* **The input**
━━━━━━━━━━━━━━━━━━━━
Lemma programs_ok (m : nat) slots : (m ≤ length ns)%nat → length slots = length (slot_mapping t) →
  ∃ slots', mfold program slots (py_range 0 (Z.of_nat m)) = Ok slots' ∧ length slots' = length slots ∧
    ∀ i n j, ns !! i = Some n → (i < m)%nat → (j < n)%nat →
      slots' !! (offset_of ns i + j)%nat = Some (slot_at t i (positions !!! (offset_of ns i + j)%nat)).
Proof.
  intros Hm Hl. induction m as [|m IH]; [exists slots; split_and!; [done|done|intros; lia]|].
  destruct IH as (s1 & E1 & Hl1 & Hk1); [lia|]. pose proof (py_range_snoc 0 m) as Er. rewrite !Z.add_0_l in Er.
  rewrite Er, mfold_app, E1. cbn [mbind result_bind mfold]. destruct (lookup_lt_is_Some_2 ns m) as [nm Hnm]; [lia|].
  destruct (program_ok s1 m nm) as (s2 & E2 & Hl2 & Hk2); [lia|done|]. rewrite E2. cbn [mbind result_bind].
  exists s2. split; [done|]. split; [lia|]. intros i n j Hi Him Hj. rewrite Hk2. case_decide as Hd.
  - destruct (offset_of_unique ns i m j (offset_of ns i + j - offset_of ns m) n nm) as [-> _]; [done|done|done|lia|lia|done].
  - apply (Hk1 i n j Hi); [|done]. destruct (decide (i = m)) as [->|]; [|lia]. rewrite Hnm in Hi. injection Hi as ->. lia.
Qed.

Lemma grid_ok : ∃ t', compute_slot_mapping t (zlen ns) (query_start_loc_of ns) positions B = Ok t' ∧
  (∀ i n j, ns !! i = Some n → (j < n)%nat →
    slot_mapping t' !! (offset_of ns i + j)%nat = Some (slot_at t i (positions !!! (offset_of ns i + j)%nat))) ∧
  (∀ k, (sum_list ns ≤ k < length (slot_mapping t))%nat → slot_mapping t' !! k = Some PAD_SLOT_ID).
Proof.
  unfold compute_slot_mapping. destruct (programs_ok (length ns) (slot_mapping t)) as (s1 & E1 & Hl1 & Hk1); [lia|done|].
  fold (zlen ns) in E1. pose proof (zlen_nonneg ns). rewrite (py_range_app 0 (zlen ns) (zlen ns + 1)) by lia. rewrite mfold_app.
  rewrite E1. cbn [mbind result_bind]. rewrite (py_range_cons (zlen ns)), (py_range_nil (zlen ns + 1)) by lia.
  cbn [mfold]. destruct (pad_ok s1) as (s2 & E2 & Hl2 & Hk2); [done|]. rewrite E2. cbn [mbind result_bind].
  eexists. split; [done|]. cbn. split.
  - intros i n j Hi Hj. rewrite Hk2. pose proof (offset_of_total ns i n Hi). rewrite decide_False by lia.
    apply (Hk1 i n j Hi); [by eapply lookup_lt_Some|done].
  - intros k Hk. rewrite Hk2. by rewrite decide_True by lia.
Qed.
End grid.

(** ** Slots of different positions *)

Section layout.
Context (bs world interleave : Z).
Context (Hbs : 0 < bs) (Hworld : 0 < world) (Hint : 0 < interleave) (Hdiv : (interleave | bs)).

(** Turn and offset of a position within its block. *)
Definition turn (pos : Z) : Z := (pos mod (bs * world) / interleave) mod world.
Definition local_offset (pos : Z) : Z :=
  pos mod (bs * world) / (world * interleave) * interleave + pos mod (bs * world) mod interleave.

Lemma turn_range pos : 0 ≤ turn pos < world.
Proof. apply Z.mod_pos_bound. lia. Qed.

Lemma local_range pos : 0 ≤ local_offset pos < bs.
Proof.
  unfold local_offset. destruct Hdiv as [m Hm]. assert (0 < m) by nia. assert (Hv : 0 < bs * world) by nia.
  pose proof (Z.mod_pos_bound pos (bs * world) Hv) as Hr. set (v := pos mod (bs * world)) in *.
  pose proof (Z.mod_pos_bound v interleave Hint). assert (0 < world * interleave) by nia.
  assert (0 ≤ v / (world * interleave)) by (apply Z.div_pos; lia).
  assert (v / (world * interleave) < m); [|nia]. apply Z.div_lt_upper_bound; nia.
Qed.
(* ===== verification/BatchUpdateFacts.v ===== *)
(** * What logits processors keep in step with the batch
    A batch is seen as slots: what request, if any, sits at each index.  Replaying a
    batch update on the sparse dictionaries and on the min-p array is the same as
    performing it on the slots. *)

From Stdlib Require Import QArith.
From S2P Require Import Prelude OrderedDict BatchUpdate.

#[local] Open Scope Z_scope.

(** ** Updates of slots *)

Definition slots (A : Type) := nat → option A.

Definition upd {A} (s : slots A) (i : nat) (x : option A) : slots A := λ j, if decide (j = i) then x else s j.

Section slots.
Context {A : Type}.
Implicit Types (s : slots A) (u : BatchUpdate).

Definition sl_move s (m : MovedRequest) : slots A :=
  let '(a, b, d) := m in
  upd (upd s b (s a)) a (match d with SWAP => s b | UNIDIRECTIONAL => None end).

Definition sl_removes s (l : list nat) : slots A := foldl (λ s i, upd s i None) s l.
Definition sl_moves s (l : list MovedRequest) : slots A := foldl sl_move s l.

Definition sl_adds (new : AddedRequest → option A) s (l : list AddedRequest) : slots A :=
  foldl (λ s a, upd s (ad_index a) (new a)) s l.

(** What a batch update does to the slots. *)
Definition apply_update (new : AddedRequest → option A) s u : slots A :=
  sl_moves (sl_removes (sl_adds new s (bu_added u)) (bu_removed u)) (bu_moved u).

Definition no_self_move (m : MovedRequest) : Prop := m.1.1 ≠ m.1.2.

Lemma upd_eq s i x : upd s i x i = x.
Proof. unfold upd. by rewrite decide_True. Qed.

Lemma upd_ne s i j x : j ≠ i → upd s i x j = s j.
Proof. intros. unfold upd. by rewrite decide_False. Qed.

(** Slots are compared index by index. *)
Definition sl_eq (s1 s2 : slots A) : Prop := ∀ i, s1 i = s2 i.

#[export] Instance sl_eq_equiv : Equivalence sl_eq.
Proof. split; [by intros s i|by intros s1 s2 H i|]. intros s1 s2 s3 H1 H2 i. by rewrite H1. Qed.

#[export] Instance upd_proper : Proper (sl_eq ==> eq ==> eq ==> sl_eq) upd.
Proof. intros s1 s2 H i ? <- x ? <- j. unfold upd. by case_decide. Qed.

#[export] Instance sl_move_proper : Proper (sl_eq ==> eq ==> sl_eq) sl_move.
Proof.
  intros s1 s2 H [[a b] d] ? <-. unfold sl_move. rewrite (H a). destruct d; [|rewrite (H b)]; by repeat apply upd_proper.
Qed.

#[export] Instance sl_moves_proper : Proper (sl_eq ==> eq ==> sl_eq) sl_moves.
Proof.
  intros s1 s2 H l ? <-. unfold sl_moves. revert s1 s2 H. induction l as [|m l IH]; intros s1 s2 H; [done|].
  apply IH. by apply sl_move_proper.
Qed.

#[export] Instance sl_removes_proper : Proper (sl_eq ==> eq ==> sl_eq) sl_removes.
Proof.
  intros s1 s2 H l ? <-. unfold sl_removes. revert s1 s2 H. induction l as [|i l IH]; intros s1 s2 H; [done|].
  apply IH. by apply upd_proper.
Qed.

Lemma sl_removes_spec s l i : sl_removes s l i = if decide (i ∈ l) then None else s i.
Proof.
  unfold sl_removes. revert s. induction l as [|j l IH]; intros s; [done|]. cbn. rewrite IH. unfold upd.
  destruct (decide (i ∈ l)) as [Hl|Hl]; [by rewrite decide_True by by right|].
  destruct (decide (i = j)) as [->|Hne]; [by rewrite decide_True by left|].
  rewrite decide_False; [done|]. by intros [?|?]%elem_of_cons.
Qed.

(** A change at an index no move touches goes through the moves. *)
Lemma sl_move_upd s m e x : e ≠ m.1.1 → e ≠ m.1.2 → sl_eq (sl_move (upd s e x) m) (upd (sl_move s m) e x).
Proof.
  destruct m as [[a b] d]. cbn. intros Ha Hb i. unfold upd. rewrite !(decide_False (P := a = e)), !(decide_False (P := b = e)) by done.
  repeat case_decide; by subst.
Qed.

Lemma sl_moves_upd s l e x :
  Forall (λ m : MovedRequest, e ≠ m.1.1 ∧ e ≠ m.1.2) l → sl_eq (sl_moves (upd s e x) l) (upd (sl_moves s l) e x).
Proof.
  unfold sl_moves. revert s. induction l as [|m l IH]; intros s Hl; [done|]. apply Forall_cons in Hl as [[Ha Hb] Hl].
  cbn. rewrite <-IH by done. by apply sl_moves_proper; [apply sl_move_upd|].
Qed.

(** Moves only permute or drop what is there. *)
Lemma sl_move_None s m : (∀ i, s i = None) → ∀ i, sl_move s m i = None.
Proof. intros H i. destruct m as [[a b] d]. unfold sl_move, upd. destruct d; repeat case_decide; rewrite ?H; done. Qed.

Lemma sl_moves_None s l : (∀ i, s i = None) → ∀ i, sl_moves s l i = None.
Proof.
  unfold sl_moves. revert s. induction l as [|m l IH]; intros s H; [done|]. cbn. apply IH. by apply sl_move_None.
Qed.

Lemma sl_removes_None s l : (∀ i, s i = None) → ∀ i, sl_removes s l i = None.
Proof. intros H i. rewrite sl_removes_spec, H. by case_decide. Qed.
End slots.

(** Updating slots commutes with computing something from each request. *)
Section naturality.
Context {A B : Type} (f : A → option B).

Definition sl_map (s : slots A) : slots B := λ i, s i ≫= f.

Lemma sl_map_upd s i x : sl_eq (sl_map (upd s i x)) (upd (sl_map s) i (x ≫= f)).
Proof. intros j. unfold sl_map, upd. by case_decide. Qed.

Lemma sl_map_move s m : sl_eq (sl_map (sl_move s m)) (sl_move (sl_map s) m).
Proof. intros j. destruct m as [[a b] d]. unfold sl_move, sl_map, upd. destruct d; by repeat case_decide. Qed.

Lemma sl_map_moves s l : sl_eq (sl_map (sl_moves s l)) (sl_moves (sl_map s) l).
Proof.
  unfold sl_moves. revert s. induction l as [|m l IH]; intros s; [done|]. cbn. rewrite IH.
  apply (sl_moves_proper (sl_map (sl_move s m)) _ (sl_map_move s m) l l eq_refl).
Qed.

Lemma sl_map_adds new s l : sl_eq (sl_map (sl_adds new s l)) (sl_adds (λ a, new a ≫= f) (sl_map s) l).
Proof.
  unfold sl_adds. revert s. induction l as [|a l IH]; intros s; [done|]. cbn. rewrite IH.
  assert (Hext : ∀ (l : list AddedRequest) s1 s2, sl_eq s1 s2 →
    sl_eq (foldl (λ s a, upd s (ad_index a) (new a ≫= f)) s1 l) (foldl (λ s a, upd s (ad_index a) (new a ≫= f)) s2 l)).
  { clear. induction l as [|a l IH]; intros s1 s2 H; [done|]. cbn. apply IH. by apply upd_proper. }
  apply Hext, sl_map_upd.
Qed.

Lemma sl_map_removes s l : sl_eq (sl_map (sl_removes s l)) (sl_removes (sl_map s) l).
Proof. intros i. unfold sl_map. rewrite !sl_removes_spec. by case_decide. Qed.

Lemma apply_update_natural new s u :
  sl_eq (sl_map (apply_update new s u)) (apply_update (λ a, new a ≫= f) (sl_map s) u).
Proof.
  unfold apply_update. rewrite sl_map_moves. apply sl_moves_proper; [|done].
  rewrite sl_map_removes. apply sl_removes_proper; [|done]. apply sl_map_adds.
Qed.
End naturality.

(** ** Sparse dictionaries *)

Section dict_facts.
Context {T : Type} (truthy : T → bool) (new_state : SamplingParams → option (list Z) → loc → option T).
Implicit Types (d : list (nat * T)) (g : slots T).

Definition new_of (a : AddedRequest) : option T := new_state (ad_params a) (ad_prompt a) (ad_output a).

(** A dictionary holds the entries of the slots. *)
Definition dict_tracks d g : Prop := NoDup d.*1 ∧ ∀ i, od_get d i = g i.

Lemma dict_tracks_del d g i : dict_tracks d g → dict_tracks (od_del d i) (upd g i None).
Proof.
  intros [Hd Hg]. split; [by apply od_del_nodup|]. intros j. rewrite od_get_del by done. unfold upd. by rewrite Hg.
Qed.

Lemma dict_tracks_set d g i x : dict_tracks d g → dict_tracks (od_set d i x) (upd g i (Some x)).
Proof.
  intros [Hd Hg]. split; [by apply od_set_nodup|]. intros j. rewrite od_get_set. unfold upd. by rewrite Hg.
Qed.

Lemma dict_tracks_proper d g1 g2 : sl_eq g1 g2 → dict_tracks d g1 → dict_tracks d g2.
Proof. intros H [Hd Hg]. split; [done|]. intros i. by rewrite <-H. Qed.

Lemma dict_added_tracks d b g a : dict_tracks d g → dict_tracks (dict_added new_state (d, b) a).1 (upd g (ad_index a) (new_of a)).
Proof.
  intros H. unfold dict_added. fold (new_of a). destruct (new_of a) as [x|]; [by apply dict_tracks_set|].
  destruct (od_get d (ad_index a)) as [y|] eqn:E; [by apply dict_tracks_del|]. eapply dict_tracks_proper; [|exact H].
  intros i. unfold upd. case_decide; [|done]. subst. by rewrite <-(proj2 H), E.
Qed.

Lemma dict_removed_tracks d b g i : dict_tracks d g → dict_tracks (dict_removed truthy (d, b) i).1 (upd g i None).
Proof.
  intros H. unfold dict_removed. destruct (od_get d i) as [y|] eqn:E; [by apply dict_tracks_del|].
  eapply dict_tracks_proper; [|exact H]. intros j. unfold upd. case_decide; [|done]. subst. by rewrite <-(proj2 H), E.
Qed.

Lemma dict_moved_tracks d b g m : no_self_move m → dict_tracks d g → dict_tracks (dict_moved (d, b) m).1 (sl_move g m).
Proof.
  destruct m as [[i j] dir]. unfold no_self_move. cbn [fst snd]. intros Hne H. unfold dict_moved.
  pose proof (dict_tracks_del _ _ i H) as H1. pose proof (dict_tracks_del _ _ j H1) as H2.
  rewrite (proj2 H), (proj2 H1). rewrite (upd_ne g i j None) by done.
  destruct (g i) as [x|] eqn:Ei, (g j) as [y|] eqn:Ej, dir; cbn [fst];
    repeat (rewrite decide_True by done || rewrite decide_False by done); cbn [fst];
    (eapply dict_tracks_proper; [|by repeat apply dict_tracks_set]);
    intros k; unfold sl_move, upd; repeat case_decide; subst; congruence.
Qed.

Lemma dict_loop {X} (f : list (nat * T) * bool → X → list (nat * T) * bool) (h : slots T → X → slots T) (P : X → Prop) l :
  Forall P l → (∀ d b g x, P x → dict_tracks d g → dict_tracks (f (d, b) x).1 (h g x)) →
  ∀ d b g, dict_tracks d g → dict_tracks (foldl f (d, b) l).1 (foldl h g l).
Proof.
  intros Hl Hf. induction Hl as [|x l Hx Hl IH]; intros d b g H; [done|]. cbn.
  specialize (Hf d b g x Hx H). destruct (f (d, b) x) as [d' b']. by apply IH.
Qed.

Lemma process_dict_tracks d g (u : BatchUpdate) :
  Forall no_self_move (bu_moved u) → dict_tracks d g →
  dict_tracks (process_dict_updates truthy new_state d (Some u)).1 (apply_update new_of g u).
Proof.
  intros Hm H. unfold process_dict_updates, apply_update.
  pose proof (dict_loop (dict_added new_state) (λ g a, upd g (ad_index a) (new_of a)) (λ _, True) (bu_added u)
    (Forall_true _ _ (λ _, I)) (λ d b g a _, dict_added_tracks d b g a) d false g H) as H1.
  change (foldl (λ g a, upd g (ad_index a) (new_of a)) g (bu_added u)) with (sl_adds new_of g (bu_added u)) in H1.
  destruct (foldl (dict_added new_state) (d, false) (bu_added u)) as [d1 b1]. cbn [fst] in H1. destruct d1 as [|e d1].
  - cbn [fst]. eapply dict_tracks_proper; [|exact H1].
    assert (Hn : ∀ i, sl_adds new_of g (bu_added u) i = None) by (intros i; by rewrite <-(proj2 H1)).
    intros i. rewrite Hn. symmetry. by apply sl_moves_None, sl_removes_None.
  - set (d1' := e :: d1) in *. clearbody d1'.
    pose proof (dict_loop (dict_removed truthy) (λ g i, upd g i None) (λ _, True) (bu_removed u)
      (Forall_true _ _ (λ _, I)) (λ d b g i _, dict_removed_tracks d b g i) d1' b1 _ H1) as H2.
    destruct (foldl (dict_removed truthy) (d1', b1) (bu_removed u)) as [d2 b2].
    exact (dict_loop dict_moved sl_move no_self_move (bu_moved u) Hm dict_moved_tracks d2 b2 _ H2).
Qed.

(** ** When the dictionary reports no change it did not change *)

Definition entries_true d : Prop := Forall (λ e, truthy e.2 = true) d.

Lemma entries_true_get d i x : entries_true d → od_get d i = Some x → truthy x = true.
Proof.
  unfold entries_true. induction d as [|[k v] d IH]; [done|]. intros [Hv Hd]%Forall_cons. cbn. case_decide; [by intros [= <-]|by apply IH].
Qed.

Lemma entries_true_set d i x : entries_true d → truthy x = true → entries_true (od_set d i x).
Proof.
  unfold entries_true. intros Hd Hx. induction d as [|[k v] d IH]; cbn; [by constructor|].
  apply Forall_cons in Hd as [Hv Hd]. case_decide; constructor; auto.
Qed.

Lemma entries_true_del d i : entries_true d → entries_true (od_del d i).
Proof.
  unfold entries_true. rewrite !Forall_forall. intros H e He. apply H. by apply list_elem_of_filter in He as [_ ?].
Qed.

Context (new_true : ∀ p l o x, new_state p l o = Some x → truthy x = true).

(** A round keeps every entry true, and changes nothing unless it says so. *)
Definition honest {X} (f : list (nat * T) * bool → X → list (nat * T) * bool) : Prop :=
  ∀ d b x, entries_true d → entries_true (f (d, b) x).1 ∧ ((f (d, b) x).2 = false → b = false ∧ (f (d, b) x).1 = d).

Lemma honest_loop {X} (f : list (nat * T) * bool → X → list (nat * T) * bool) : honest f →
  ∀ l d b, entries_true d → entries_true (foldl f (d, b) l).1 ∧
    ((foldl f (d, b) l).2 = false → b = false ∧ (foldl f (d, b) l).1 = d).
Proof.
  intros Hf l. induction l as [|x l IH]; intros d b Hd; [done|]. cbn. destruct (Hf d b x Hd) as [H1 H2].
  destruct (f (d, b) x) as [d' b']. cbn [fst snd] in *. destruct (IH d' b' H1) as [H3 H4]. split; [done|].
  intros [-> E]%H4. rewrite E. by apply H2.
Qed.

Lemma honest_added : honest (dict_added new_state).
Proof.
  intros d b a Hd. unfold dict_added. destruct (new_state _ _ _) as [x|] eqn:E; cbn [fst snd].
  - split; [|done]. apply entries_true_set; [done|by eapply new_true].
  - destruct (od_get d (ad_index a)); cbn [fst snd]; [|done]. split; [by apply entries_true_del|done].
Qed.

Lemma honest_removed : honest (dict_removed truthy).
Proof.
  intros d b i Hd. unfold dict_removed. destruct (od_get d i) as [x|] eqn:E; cbn [fst snd]; [|done].
  rewrite (entries_true_get d i x Hd E). split; [by apply entries_true_del|done].
Qed.

Lemma honest_moved : honest (dict_moved (T := T)).
Proof.
  intros d b [[i j] dir] Hd. unfold dict_moved. pose proof (entries_true_del d i Hd) as H1. pose proof (entries_true_del _ j H1) as H2.
  destruct (od_get d i) as [x|] eqn:Ei; [pose proof (entries_true_get d i x Hd Ei) as Hx|];
    (destruct (od_get (od_del d i) j) as [y|] eqn:Ej; [pose proof (entries_true_get _ j y H1 Ej) as Hy|]); cbn [fst snd];
    (split; [repeat case_decide; repeat apply entries_true_set; done|]); try done.
  intros ->. split; [done|]. rewrite (od_del_absent d i) in * by by apply od_get_None. apply od_del_absent. by apply od_get_None.
Qed.

Lemma process_dict_honest d u : entries_true d →
  entries_true (process_dict_updates truthy new_state d u).1 ∧
  ((process_dict_updates truthy new_state d u).2 = false → (process_dict_updates truthy new_state d u).1 = d).
Proof.
  intros Hd. destruct u as [u|]; [|done]. unfold process_dict_updates.
  destruct (honest_loop _ honest_added (bu_added u) d false Hd) as [H1 E1].
  destruct (foldl (dict_added new_state) (d, false) (bu_added u)) as [d1 b1]. cbn [fst snd] in *.
  destruct d1 as [|e d1]; [split; [done|]; intros H; by apply E1|]. set (d1' := e :: d1) in *. clearbody d1'.
  destruct (honest_loop _ honest_removed (bu_removed u) d1' b1 H1) as [H2 E2].
  destruct (foldl (dict_removed truthy) (d1', b1) (bu_removed u)) as [d2 b2]. cbn [fst snd] in *.
  destruct (honest_loop _ honest_moved (bu_moved u) d2 b2 H2) as [H3 E3]. split; [done|].
  intros H. destruct (E3 H) as [-> ->]. destruct E2 as [-> ->]; [done|]. by apply E1.
Qed.
End dict_facts.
━━━━━━━━━━━━━━━━━━━━
Give an exact copy of the lines above, from the top of the records to the line that contains "destruct IH as", taking in both ends.

* **Finished task**
Lemma programs_ok (m : nat) slots : (m ≤ length ns)%nat → length slots = length (slot_mapping t) →
  ∃ slots', mfold program slots (py_range 0 (Z.of_nat m)) = Ok slots' ∧ length slots' = length slots ∧
    ∀ i n j, ns !! i = Some n → (i < m)%nat → (j < n)%nat →
      slots' !! (offset_of ns i + j)%nat = Some (slot_at t i (positions !!! (offset_of ns i + j)%nat)).
Proof.
  intros Hm Hl. induction m as [|m IH]; [exists slots; split_and!; [done|done|intros; lia]|].
  destruct IH as (s1 & E1 & Hl1 & Hk1); [lia|]. pose proof (py_range_snoc 0 m) as Er. rewrite !Z.add_0_l in Er.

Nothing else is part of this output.